Uncertainty-Aware Robotic World Model Makes Offline Model-Based Reinforcement Learning Work on Real Robots
Chenhao Li, Andreas Krause, Marco Hutter
TL;DR
This work tackles the challenge of offline model-based reinforcement learning for real robotics by introducing RWM-U, an uncertainty-aware autoregressive world model, and MOPO-PPO, an uncertainty-penalized on-policy policy optimizer. By propagating epistemic uncertainty through long-horizon imagined rollouts and penalizing high-uncertainty transitions, the approach enables stable, fully offline learning on real robots and data-rich simulation environments. Empirical results across manipulation and locomotion tasks—including deployments on ANYmal D and Unitree G1—demonstrate improved robustness and greater data efficiency, with real-world data further enhancing performance when balanced with simulated experiences. The findings indicate that principled uncertainty handling can make offline MBRL practical for real-world robotics, enabling reuse of past data without iterative online interaction.
Abstract
Reinforcement Learning (RL) has achieved impressive results in robotics, yet high-performing pipelines remain highly task-specific, with little reuse of prior data. Offline Model-based RL (MBRL) offers greater data efficiency by training policies entirely from existing datasets, but suffers from compounding errors and distribution shift in long-horizon rollouts. Although existing methods have shown success in controlled simulation benchmarks, robustly applying them to the noisy, biased, and partially observed datasets typical of real-world robotics remains challenging.
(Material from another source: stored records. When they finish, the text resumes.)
Lemma accept_goes_on s src : wf s → goes_on s (exec (Accept src) s).
Proof.
  intros W. cbn [exec add_conn]. set (k := next_conn s). set (s1 := mkReproxy _ _ _ _ _ _ _).
  pose proof (fresh_none _ W) as Hf. fold k in Hf.
  assert (∃ bs nx, evd_reproxy_connection_accepted s1 k =
      Some (mkReproxy bs nx (conns s ++ [k]) (<[k := new_connection src]> (table s)) (S k) (flushing s) (closing s)) ∧
    length bs = length (backends s) ∧ (match nx with Some i => (i < length (backends s))%nat | None => backends s = [] end) ∧
    ∃ ns, Forall2 owes bs ns ∧ (sum_list ns <= S (length (conns s)))%nat) as (bs & nx & E & Hbs & Hnx & Howes).
  { destruct (choose_backend_ok s W) as (nx & node & E & Hnx & Hnode). destruct (wf_owes _ W) as (ns & Hns & Hsum).
    assert (choose_backend s1 = Some (with_next nx s1, node)) as E1.
    { pose proof (wf_node _ W) as Hn. destruct (next_backend_node s) as [i|] eqn:Ei.
      - rewrite (choose_backend_eq s i) in E by done. rewrite (choose_backend_eq s1 i) by done.
        change (is_free s1) with (is_free s). change (backends s1) with (backends s).
        destruct (list_find _ _) as [[]|]; by simplify_eq/=.
      - revert E. unfold choose_backend, evd_reproxy_get_backend_with_free_connections. cbn. rewrite Ei. run_bind.
        unfold evd_reproxy_hop_backend. cbn. rewrite Ei. cbn. intros [= E1 <-]. rewrite <-E1. done. }
    unfold evd_reproxy_connection_accepted. rewrite E1. run_bind. unfold evd_reproxy_get_backend_from_node. cbn [backends with_next s1].
    destruct node as [i|]; run_bind.
    - destruct (lookup_lt_is_Some_2 _ _ Hnode) as [b Hb]. rewrite Hb. run_bind.
      destruct (Forall2_lookup_l _ _ _ _ _ Hns Hb) as (n & Hni & Ho). destruct (request_owes b n Ho) as (b' & -> & Ho'). run_bind.
      do 2 eexists. split; [reflexivity|]. split; [apply length_insert|]. split; [done|]. exists (<[i := S n]> ns).
      split; [by apply Forall2_insert|]. pose proof (sum_list_insert ns i n (S n) Hni). lia.
    - do 2 eexists. split; [reflexivity|]. split; [done|]. split; [done|]. exists ns. split; [done|lia]. }
  rewrite E. run_bind. set (s2 := mkReproxy bs nx _ _ _ _ _). exists s2, [Accepted k src]. split; [done|].
  destruct W as [Wc Wn Wq Wd Wf Wx Wb Wo]. split.
  - split; cbn.
    + intros j x [[<- <-]|[_ Hj]]%lookup_insert_Some; [apply new_conn_ok|]. by apply (conn_ok_insert s s2 k (new_connection src)); [apply Wc|..].
    + intros j [<-|[_ Hj]]%lookup_insert_is_Some; [lia|]. apply Wn in Hj. fold k in Hj. lia.
    + intros j [Hj| ->%list_elem_of_singleton]%elem_of_app; [|exists (new_connection src); by rewrite lookup_insert_eq].
      destruct (Wq _ Hj) as (x & Hx & Hw). exists x. rewrite lookup_insert_ne by congruence. done.
    + apply NoDup_app. split_and!; [done| |apply NoDup_singleton]. intros j Hj ->%list_elem_of_singleton.
      destruct (Wq _ Hj) as (x & Hx & _). congruence.
    + intros j Hj. destruct (Wf _ Hj) as (x & b & Hx & ?). exists x, b. rewrite lookup_insert_ne by congruence. done.
    + intros j Hj. apply lookup_insert_is_Some'. right. by apply Wx.
    + destruct nx; [by rewrite Hbs|]. apply nil_length_inv. by rewrite Hbs, Hnx.
    + destruct Howes as (ns & ? & ?). exists ns. split; [done|]. rewrite length_app. cbn. lia.
  - split; cbn.
    + intros j x Hj. exists x. rewrite lookup_insert_ne by congruence. done.
    + intros j src' [Hin|Hin]; apply list_elem_of_singleton in Hin; [|done]. injection Hin as -> ->. split; [done|].
      exists (new_connection src). by rewrite lookup_insert_eq.
    + lia.
    + done.
    + done.
    + intros j x k' [[<- <-]|[_ Hj]]%lookup_insert_Some Hw; [done|]. left. by exists x.
    + by intros j t d ?%list_elem_of_singleton.
    + by intros j d ?%list_elem_of_singleton.
Qed.
(** The functions of GnuTLS that the code calls; a credentials object and parameters are given by name. *)
Class Gnutls := {
  pki :: GnutlsPki;
  cred_t : Type;
  session_t : Type;
  gnutls_certificate_allocate_credentials : cred_t;
  gnutls_certificate_set_retrieve_function : cred_t → cred_t;
  gnutls_certificate_set_dh_params : cred_t → option nat → cred_t;
  gnutls_certificate_set_x509_key : cred_t → nat → nat → cred_t * Z;
  gnutls_certificate_set_openpgp_key : cred_t → nat → nat → cred_t * Z;
  gnutls_certificate_set_x509_key_file : cred_t → string → string → cred_t * Z;
  gnutls_init : EvdTlsMode → session_t + Z;
  gnutls_server_name_set : session_t → list Z → session_t * Z;
  gnutls_priority_set_direct : session_t → string → session_t * Z;
  gnutls_certificate_server_set_request : session_t → session_t;
  gnutls_credentials_set : session_t → nat → session_t * Z;
  gnutls_handshake : session_t → io cred_t (session_t * Z);
  gnutls_record_recv : session_t → Z → io cred_t (session_t * (Z * list Z));
  gnutls_record_send : session_t → list Z → io cred_t (session_t * Z);
  gnutls_bye : session_t → close_request → io cred_t (session_t * Z);
  gnutls_error_is_fatal : Z → Z;
  gnutls_record_get_direction : session_t → Z;
  gnutls_certificate_get_peers : session_t → option (list (list Z));
  gnutls_certificate_verify_peers2 : session_t → Z * Z;
  (** the code, the length, the type and what is written in the buffer *)
  gnutls_server_name_get : session_t → Z → Z → Z * Z * Z * list Z
}.

(** The functions of a transport, over its state. *)
Class Transport := {
  wire : Type;
  pull_func : wire → Z → wire * (list Z + io_error);
  push_func : wire → list Z → wire * (Z + io_error)
}.
(** C37. Sessions that are used as [allowed] says never use a pointer that is not there, and every call of
    gnutls_handshake comes after credentials were set in the GnuTLS session it is for. *)
Theorem handshakes_have_credentials n ts m ks st (ops : list operation) :
  disciplined ops (initial n ts m ks st) →
  ∃ w, exec ops (initial n ts m ks st) = Some w ∧
    (∀ l1 k code l2, log w = l1 ++ Handshake k code :: l2 →
       ∃ l0 c l3, l1 = l0 ++ Bound k c :: l3 ∧ Created k ∉ l3) ∧
    (∀ k s, sessions w !! k = Some s → cred_bound s → session s ≠ None).
Proof.
  intros D. destruct (tls_exec_wf ops _ (proj1 (initial_wf n ts m ks st)) D) as (w & E & W & _ & _).
  exists w. split; [done|]. split; [apply (wf_handshakes _ W)|]. intros k s Es Hb.
  destruct (wf_sessions _ W k s Es) as (_ & _ & _ & Hb' & _). by apply Hb'.
Qed.

(** When the threads and what is in idle complete, what has begun is settled. *)
Lemma settle_spec w :
  wf w → no_error (gen w) → waiting_ok w →
  ∃ turns w', exec (settle turns) w = Some w' ∧ ∀ k, begun k w → settled k w'.
Proof.
  intros W Hn Hw. destruct (wf_gen _ W) as [evs Hg]. set (g := gen w) in *.
  set (turns := (length (TlsDhGenerator.workers g) + TlsDhGenerator.next_result g)%nat).
  destruct (tls_exec_wf (replicate turns (OpWorker 0 true)) w W) as (w1 & E1 & W1 & G1 & K1); [by apply free_disciplined|].
  destruct (G1 ltac:(by apply Forall_replicate) Hn Hw) as [Hn1 Hw1].
  destruct (exec_workers_gen _ _ _ E1) as [e1 Eg1].
  destruct (TlsDhGeneratorSpec.settle_workers turns evs g Hg) as (g1 & e1' & Eg1' & Hg1 & Hwk & Hc & Hr); [lia|].
  fold g in Eg1. rewrite Eg1' in Eg1. injection Eg1 as -> ->.
  destruct (exec_idle_gen turns w1 W1) as (w2 & e2 & E2 & Eg2).
  assert (length (TlsDhGenerator.idle (gen w1)) <= turns)%nat as Hlen.
  { pose proof (Permutation_length (TlsDhGeneratorSpec.inv_account _ _ Hg1)) as P. rewrite (TlsDhGeneratorSpec.inv_requests _ _ Hg1) in P.
    rewrite length_seq, !length_app in P. lia. }
  destruct (TlsDhGeneratorSpec.settle_idle turns (gen w1) (wf_caller _ W1) Hlen) as [e3 Eg3].
  rewrite Eg3 in Eg2. injection Eg2 as Eg2 ->.
  destruct (tls_exec_wf (replicate turns (OpIdle 0)) w1 W1) as (w2' & E2' & W2 & G2 & K2); [by apply free_disciplined|].
  rewrite E2 in E2'. injection E2' as <-. destruct (G2 ltac:(by apply Forall_replicate) Hn1 Hw1) as [[Hh2 _] Hw2].
  exists turns, w2. split; [unfold settle; rewrite exec_operations_app, E1; run_bind; done|].
  intros k Hk. apply K1 in Hk; [|by intros [? _]%elem_of_replicate]. apply K2 in Hk; [|by intros [? _]%elem_of_replicate].
  destruct Hk as (s & Es & Eg & [Hsig|[Hb Ht]]); [|exists s; split_and!; [done..|by left]].
  destruct (wf_sessions _ W2 k s Es) as (_ & _ & _ & _ & _ & Hh). destruct (Hh Hsig) as (_ & c & x & Ec & _).
  destruct (Hw2 k s c Es Hsig Ec) as [Hset|(r & _ & Ho)]; [done|]. exfalso.
  unfold TlsDhGeneratorSpec.outstanding in Ho. rewrite Hh2, <-Eg2 in Ho. cbn in Ho.
  rewrite (TlsDhGeneratorSpec.queued_nil _ _ Hg1 Hwk) in Ho. by apply elem_of_nil in Ho.
Qed.
(** Truthiness ([ToBoolean]). *)
Definition truthy (v : JSValue) : bool :=
  match v with
  | VUndef | VNull => false
  | VBool b => b
  | VNum x => negb (PrimFloat.eqb x 0 || is_nan x)
  | VStr s => negb (String.eqb s "")
  | VArr _ | VObj _ => true
  end.

Definition join (sep : string) (l : list string) : string :=
  match l with
  | [] => ""
  | s :: r => fold_left (fun acc t => acc +:+ sep +:+ t) r s
  end.

Section WithHost.
Context `{Host}.

(** [String(v)], as used by template literals and property keys. *)
Fixpoint ToString (v : JSValue) : string :=
  match v with
  | VUndef => "undefined"
  | VNull => "null"
  | VBool true => "true"
  | VBool false => "false"
  | VNum x => Number_toString x
  | VStr s => s
  | VArr l =>
      join "," (List.map (fun e => match e with
                                   | VUndef | VNull => ""
                                   | _ => ToString e
                                   end) l)
  | VObj _ => "[object Object]"
  end.

(** [Number(v)]. *)
Definition ToNumber (v : JSValue) : float :=
  match v with
  | VUndef => nan
  | VNull => 0%float
  | VBool b => if b then 1%float else 0%float
  | VNum x => x
  | VStr s => String_toNumber s
  | VArr _ => String_toNumber (ToString v)
  | VObj _ => nan
  end.

(** [a > b] on values. *)
Definition gt (a b : JSValue) : bool := PrimFloat.ltb (ToNumber b) (ToNumber a).

(** [a < b] on values of which one is a number. *)
Definition lt (a b : JSValue) : bool := PrimFloat.ltb (ToNumber a) (ToNumber b).

Definition parseFloat (v : JSValue) : float := parseFloat_string (ToString v).
Definition parseInt (v : JSValue) : float := parseInt_string (ToString v).

(** [new Date(v).getTime()]; [None] stands for NaN (an invalid date). *)
Definition Date_getTime (v : JSValue) : option Z :=
  let clip (x : float) :=
    match trunc x with
    | Some t => if Z.abs t <=? 8640000000000000 then Some t else None
    | None => None
    end in
  match v with
  | VUndef => None
  | VNull => Some 0
  | VBool b => Some (if b then 1 else 0)
  | VNum x => clip x
  | VStr s => Date_parse s
  | VArr _ | VObj _ => Date_parse (ToString v)
  end.

End WithHost.

(** Property lookup in an object's own properties. *)
Fixpoint lookup_prop (k : string) (props : list (string * JSValue)) : JSValue :=
  match props with
  | [] => VUndef
  | (k', v) :: r => if String.eqb k k' then v else lookup_prop k r
  end.
(** X24. The retries are bounded. When every response fails, the loader
    gives up after [maxRetries - retryCount] requests, and after one when
    the counter has reached the maximum already, as it has once the error
    panel is shown: it then displays the error panel and schedules nothing
    more. A page that starts with the counter at 0 makes three requests. *)
Theorem retries_are_bounded responses : forall page,
  Forall (fun r => fails cards r = true) responses ->
  (Nat.max 1 (maxRetries - retryCount page) <= length responses)%nat ->
  autoload cards responses page
  = (showError
       (set_retryCount
          (retryCount page + Nat.max 1 (maxRetries - retryCount page)) page),
     skipn (Nat.max 1 (maxRetries - retryCount page)) responses).
Proof.
  induction responses as [|r rest IH]; intros page Hall Hlen.
  - simpl in Hlen. lia.
  - inversion Hall as [|? ? Hr Hrest]; subst.
    cbn [autoload]. rewrite (loadModules_fails _ _ Hr). unfold handleError.
    rewrite !retryCount_set. unfold maxRetries in *.
    change (retryCount (showLoading page)) with (retryCount page).
    cbn [length] in Hlen.
    destruct (S (retryCount page) <? 3)%nat eqn:Hlt.
    + apply Nat.ltb_lt in Hlt.
      rewrite IH; [|exact Hrest|rewrite retryCount_set; lia].
      rewrite !retryCount_set.
      replace (Nat.max 1 (3 - retryCount page))
        with (S (Nat.max 1 (3 - S (retryCount page)))) by lia.
      cbn [skipn]. f_equal. unfold showError, show, set_retryCount. cbn.
      f_equal. lia.
    + apply Nat.ltb_ge in Hlt.
      replace (Nat.max 1 (3 - retryCount page)) with 1%nat by lia.
      cbn [skipn]. f_equal. unfold showError, show, set_retryCount. cbn.
      f_equal. lia.
Qed.

Lemma filter_entries_none entries :
  Forall (fun entry => is_active entry = Normal false) entries ->
  filter_entries is_active entries = Normal [].
Proof.
  induction 1 as [|entry rest He _ IH]; simpl; [reflexivity|].
  now rewrite He, IH.
Qed.

Lemma indexed_snd {A : Type} (l : list A) : forall i, map snd (indexed i l) = l.
Proof. induction l as [|x rest IH]; intros i; simpl; [|rewrite IH]; reflexivity. Qed.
We present a principled pipeline for making offline MBRL effective on physical robots. Our RWM-U extends autoregressive world models with epistemic uncertainty estimation, enabling temporally consistent multi-step rollouts with uncertainty effectively propagated over long horizons. We combine RWM-U with MOPO-PPO, which adapts uncertainty-penalized policy optimization to the stable, on-policy PPO framework for real-world control. We evaluate our approach on diverse manipulation and locomotion tasks in simulation and on real quadruped and humanoid, training policies entirely from offline datasets. The resulting policies consistently outperform model-free and uncertainty-unaware model-based baselines, and fusing real-world data in model learning further yields robust policies that surpass online model-free baselines trained solely in simulation.